Work instruction:
Looking at the data below, report how many lines contain "requested", with no other words.

Records shown:

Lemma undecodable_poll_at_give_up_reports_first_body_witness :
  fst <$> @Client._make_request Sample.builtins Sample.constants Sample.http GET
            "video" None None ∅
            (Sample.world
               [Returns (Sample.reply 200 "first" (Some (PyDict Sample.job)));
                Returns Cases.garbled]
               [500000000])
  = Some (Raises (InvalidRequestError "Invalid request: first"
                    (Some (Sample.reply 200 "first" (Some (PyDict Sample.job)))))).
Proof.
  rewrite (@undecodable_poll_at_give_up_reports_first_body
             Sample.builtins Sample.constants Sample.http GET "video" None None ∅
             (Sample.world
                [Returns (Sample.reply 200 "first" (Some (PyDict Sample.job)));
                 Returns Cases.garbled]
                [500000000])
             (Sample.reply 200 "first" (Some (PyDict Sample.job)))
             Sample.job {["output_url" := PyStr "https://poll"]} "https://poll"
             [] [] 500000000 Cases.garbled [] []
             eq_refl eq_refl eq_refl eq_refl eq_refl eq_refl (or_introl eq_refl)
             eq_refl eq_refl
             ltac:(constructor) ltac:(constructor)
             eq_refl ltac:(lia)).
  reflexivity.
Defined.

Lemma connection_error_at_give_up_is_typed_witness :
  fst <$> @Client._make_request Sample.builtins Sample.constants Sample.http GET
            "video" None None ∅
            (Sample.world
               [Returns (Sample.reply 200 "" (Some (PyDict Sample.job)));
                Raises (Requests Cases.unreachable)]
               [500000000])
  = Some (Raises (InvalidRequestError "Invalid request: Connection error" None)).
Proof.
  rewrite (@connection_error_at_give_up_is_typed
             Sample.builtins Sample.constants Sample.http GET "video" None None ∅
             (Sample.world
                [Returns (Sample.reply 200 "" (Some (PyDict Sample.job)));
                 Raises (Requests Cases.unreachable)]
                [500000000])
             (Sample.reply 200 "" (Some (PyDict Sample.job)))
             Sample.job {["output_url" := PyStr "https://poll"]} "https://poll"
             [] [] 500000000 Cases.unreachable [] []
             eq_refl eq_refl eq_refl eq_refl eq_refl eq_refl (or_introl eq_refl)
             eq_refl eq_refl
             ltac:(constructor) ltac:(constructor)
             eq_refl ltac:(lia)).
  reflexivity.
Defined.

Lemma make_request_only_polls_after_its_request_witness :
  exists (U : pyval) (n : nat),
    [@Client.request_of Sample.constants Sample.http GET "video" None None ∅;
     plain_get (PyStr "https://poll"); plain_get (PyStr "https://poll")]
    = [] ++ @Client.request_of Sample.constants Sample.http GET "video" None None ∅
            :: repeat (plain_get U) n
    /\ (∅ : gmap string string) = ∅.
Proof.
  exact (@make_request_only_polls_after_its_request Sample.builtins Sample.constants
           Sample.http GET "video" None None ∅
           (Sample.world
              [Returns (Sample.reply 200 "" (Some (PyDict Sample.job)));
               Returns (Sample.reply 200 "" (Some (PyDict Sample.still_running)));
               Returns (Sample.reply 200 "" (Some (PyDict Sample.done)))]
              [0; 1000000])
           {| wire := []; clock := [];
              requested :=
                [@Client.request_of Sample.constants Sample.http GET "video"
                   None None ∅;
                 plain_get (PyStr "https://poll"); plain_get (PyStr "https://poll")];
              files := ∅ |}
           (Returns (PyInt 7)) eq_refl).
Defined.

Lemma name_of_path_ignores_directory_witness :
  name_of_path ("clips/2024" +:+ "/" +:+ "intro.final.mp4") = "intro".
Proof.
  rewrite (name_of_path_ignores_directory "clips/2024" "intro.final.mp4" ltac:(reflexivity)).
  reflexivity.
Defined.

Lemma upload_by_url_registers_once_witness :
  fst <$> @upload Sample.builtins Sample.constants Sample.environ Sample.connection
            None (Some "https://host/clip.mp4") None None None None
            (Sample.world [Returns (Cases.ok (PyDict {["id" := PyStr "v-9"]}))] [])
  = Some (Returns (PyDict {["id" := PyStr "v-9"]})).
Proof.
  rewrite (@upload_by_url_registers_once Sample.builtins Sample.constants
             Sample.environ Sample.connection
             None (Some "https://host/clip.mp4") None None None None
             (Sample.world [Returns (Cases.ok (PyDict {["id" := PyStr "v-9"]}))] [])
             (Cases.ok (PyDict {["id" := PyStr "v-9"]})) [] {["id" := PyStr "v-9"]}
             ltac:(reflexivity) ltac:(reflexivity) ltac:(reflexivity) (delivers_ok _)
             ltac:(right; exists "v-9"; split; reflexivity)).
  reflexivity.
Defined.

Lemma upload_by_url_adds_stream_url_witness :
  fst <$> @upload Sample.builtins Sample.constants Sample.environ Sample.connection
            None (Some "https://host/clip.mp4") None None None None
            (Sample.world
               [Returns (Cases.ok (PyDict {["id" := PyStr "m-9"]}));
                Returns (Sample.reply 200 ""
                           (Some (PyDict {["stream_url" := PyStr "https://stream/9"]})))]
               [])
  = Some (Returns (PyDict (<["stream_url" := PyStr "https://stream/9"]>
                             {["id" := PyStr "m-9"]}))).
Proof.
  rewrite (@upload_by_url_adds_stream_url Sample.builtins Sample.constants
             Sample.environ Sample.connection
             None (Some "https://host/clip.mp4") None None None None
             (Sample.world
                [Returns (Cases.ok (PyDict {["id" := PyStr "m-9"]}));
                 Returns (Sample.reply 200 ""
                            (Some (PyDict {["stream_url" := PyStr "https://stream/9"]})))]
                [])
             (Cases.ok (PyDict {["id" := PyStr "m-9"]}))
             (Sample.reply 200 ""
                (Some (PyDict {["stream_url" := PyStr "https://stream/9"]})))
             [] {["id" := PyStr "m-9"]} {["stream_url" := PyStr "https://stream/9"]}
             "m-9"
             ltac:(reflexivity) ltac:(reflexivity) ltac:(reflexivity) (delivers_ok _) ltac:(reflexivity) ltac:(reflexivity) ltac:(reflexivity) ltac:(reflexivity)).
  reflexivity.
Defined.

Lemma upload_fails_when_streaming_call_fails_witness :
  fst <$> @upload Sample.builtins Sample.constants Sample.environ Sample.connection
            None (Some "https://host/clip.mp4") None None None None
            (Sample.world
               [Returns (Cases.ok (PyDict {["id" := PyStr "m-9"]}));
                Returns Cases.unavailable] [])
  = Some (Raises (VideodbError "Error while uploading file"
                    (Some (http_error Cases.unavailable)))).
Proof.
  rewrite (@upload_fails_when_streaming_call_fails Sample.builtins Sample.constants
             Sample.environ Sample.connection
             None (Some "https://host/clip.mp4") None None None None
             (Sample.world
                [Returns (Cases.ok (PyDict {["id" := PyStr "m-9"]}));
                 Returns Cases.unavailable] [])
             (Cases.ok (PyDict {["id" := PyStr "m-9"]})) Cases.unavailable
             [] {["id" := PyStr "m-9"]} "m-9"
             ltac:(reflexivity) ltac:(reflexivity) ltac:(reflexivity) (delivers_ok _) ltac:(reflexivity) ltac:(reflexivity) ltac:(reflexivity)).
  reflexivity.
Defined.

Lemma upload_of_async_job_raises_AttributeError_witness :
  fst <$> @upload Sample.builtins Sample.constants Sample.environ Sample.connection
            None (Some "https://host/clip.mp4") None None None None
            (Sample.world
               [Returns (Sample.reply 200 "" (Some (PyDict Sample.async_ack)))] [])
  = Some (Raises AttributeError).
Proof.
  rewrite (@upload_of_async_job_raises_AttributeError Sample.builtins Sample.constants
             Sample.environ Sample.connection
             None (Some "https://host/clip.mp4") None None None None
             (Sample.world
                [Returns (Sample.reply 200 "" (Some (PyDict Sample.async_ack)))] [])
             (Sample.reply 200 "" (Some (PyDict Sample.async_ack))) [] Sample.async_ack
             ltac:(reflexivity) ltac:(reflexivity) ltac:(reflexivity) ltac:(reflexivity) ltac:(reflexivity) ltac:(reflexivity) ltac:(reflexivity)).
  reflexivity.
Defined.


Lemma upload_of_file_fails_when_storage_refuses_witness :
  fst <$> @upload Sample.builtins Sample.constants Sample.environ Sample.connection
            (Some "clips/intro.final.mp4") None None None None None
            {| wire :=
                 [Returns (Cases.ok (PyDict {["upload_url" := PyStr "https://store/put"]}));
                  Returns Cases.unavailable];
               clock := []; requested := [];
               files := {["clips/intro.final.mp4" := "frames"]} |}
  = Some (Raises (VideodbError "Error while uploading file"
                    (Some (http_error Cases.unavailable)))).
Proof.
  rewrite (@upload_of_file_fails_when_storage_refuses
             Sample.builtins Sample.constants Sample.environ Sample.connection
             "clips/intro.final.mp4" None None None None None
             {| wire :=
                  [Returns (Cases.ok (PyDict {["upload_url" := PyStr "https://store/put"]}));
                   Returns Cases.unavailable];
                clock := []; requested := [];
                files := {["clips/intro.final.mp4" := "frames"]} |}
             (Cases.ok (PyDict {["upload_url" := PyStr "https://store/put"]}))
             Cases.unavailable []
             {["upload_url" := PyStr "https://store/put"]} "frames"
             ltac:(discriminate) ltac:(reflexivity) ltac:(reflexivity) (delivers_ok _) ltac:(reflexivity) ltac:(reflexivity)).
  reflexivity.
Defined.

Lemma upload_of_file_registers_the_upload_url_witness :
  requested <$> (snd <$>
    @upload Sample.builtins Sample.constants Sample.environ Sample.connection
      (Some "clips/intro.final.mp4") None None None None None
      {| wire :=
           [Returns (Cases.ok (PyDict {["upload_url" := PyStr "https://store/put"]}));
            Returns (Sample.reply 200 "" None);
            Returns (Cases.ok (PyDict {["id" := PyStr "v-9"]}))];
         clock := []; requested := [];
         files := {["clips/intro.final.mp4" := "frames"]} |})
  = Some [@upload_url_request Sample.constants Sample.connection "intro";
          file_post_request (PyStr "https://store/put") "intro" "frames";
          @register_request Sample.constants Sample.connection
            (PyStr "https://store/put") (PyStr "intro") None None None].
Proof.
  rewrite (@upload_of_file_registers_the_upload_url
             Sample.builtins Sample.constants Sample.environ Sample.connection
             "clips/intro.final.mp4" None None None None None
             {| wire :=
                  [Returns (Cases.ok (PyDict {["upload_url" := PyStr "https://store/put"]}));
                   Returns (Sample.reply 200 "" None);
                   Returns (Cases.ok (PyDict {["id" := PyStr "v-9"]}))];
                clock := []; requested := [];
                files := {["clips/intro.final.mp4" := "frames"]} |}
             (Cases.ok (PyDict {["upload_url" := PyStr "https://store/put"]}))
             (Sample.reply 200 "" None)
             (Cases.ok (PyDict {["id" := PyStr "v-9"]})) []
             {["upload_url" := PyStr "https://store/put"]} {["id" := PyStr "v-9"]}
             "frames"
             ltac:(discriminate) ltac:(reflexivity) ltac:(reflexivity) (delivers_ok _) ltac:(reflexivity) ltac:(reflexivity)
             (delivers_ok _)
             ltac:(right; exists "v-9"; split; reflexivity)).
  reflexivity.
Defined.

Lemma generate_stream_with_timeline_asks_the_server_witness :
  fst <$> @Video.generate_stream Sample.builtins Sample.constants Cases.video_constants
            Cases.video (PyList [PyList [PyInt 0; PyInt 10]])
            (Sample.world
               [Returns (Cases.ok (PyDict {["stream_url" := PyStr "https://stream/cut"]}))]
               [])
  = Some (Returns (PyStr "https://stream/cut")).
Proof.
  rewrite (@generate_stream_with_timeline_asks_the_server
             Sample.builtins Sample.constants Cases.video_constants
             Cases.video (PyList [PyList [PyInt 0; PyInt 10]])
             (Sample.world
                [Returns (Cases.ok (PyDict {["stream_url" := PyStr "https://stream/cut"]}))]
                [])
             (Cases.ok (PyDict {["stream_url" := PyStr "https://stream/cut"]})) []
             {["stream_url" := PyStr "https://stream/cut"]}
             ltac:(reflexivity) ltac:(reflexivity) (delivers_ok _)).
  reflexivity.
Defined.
==
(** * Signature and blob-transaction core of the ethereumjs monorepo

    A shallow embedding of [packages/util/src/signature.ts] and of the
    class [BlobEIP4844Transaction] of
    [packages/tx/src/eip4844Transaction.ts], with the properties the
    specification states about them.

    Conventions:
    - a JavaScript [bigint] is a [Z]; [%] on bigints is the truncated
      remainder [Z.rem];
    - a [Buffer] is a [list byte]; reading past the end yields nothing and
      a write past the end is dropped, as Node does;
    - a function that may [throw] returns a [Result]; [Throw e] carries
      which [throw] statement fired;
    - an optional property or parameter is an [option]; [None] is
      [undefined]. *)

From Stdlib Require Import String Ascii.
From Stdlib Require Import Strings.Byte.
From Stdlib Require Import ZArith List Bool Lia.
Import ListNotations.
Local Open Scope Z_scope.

Response below:
6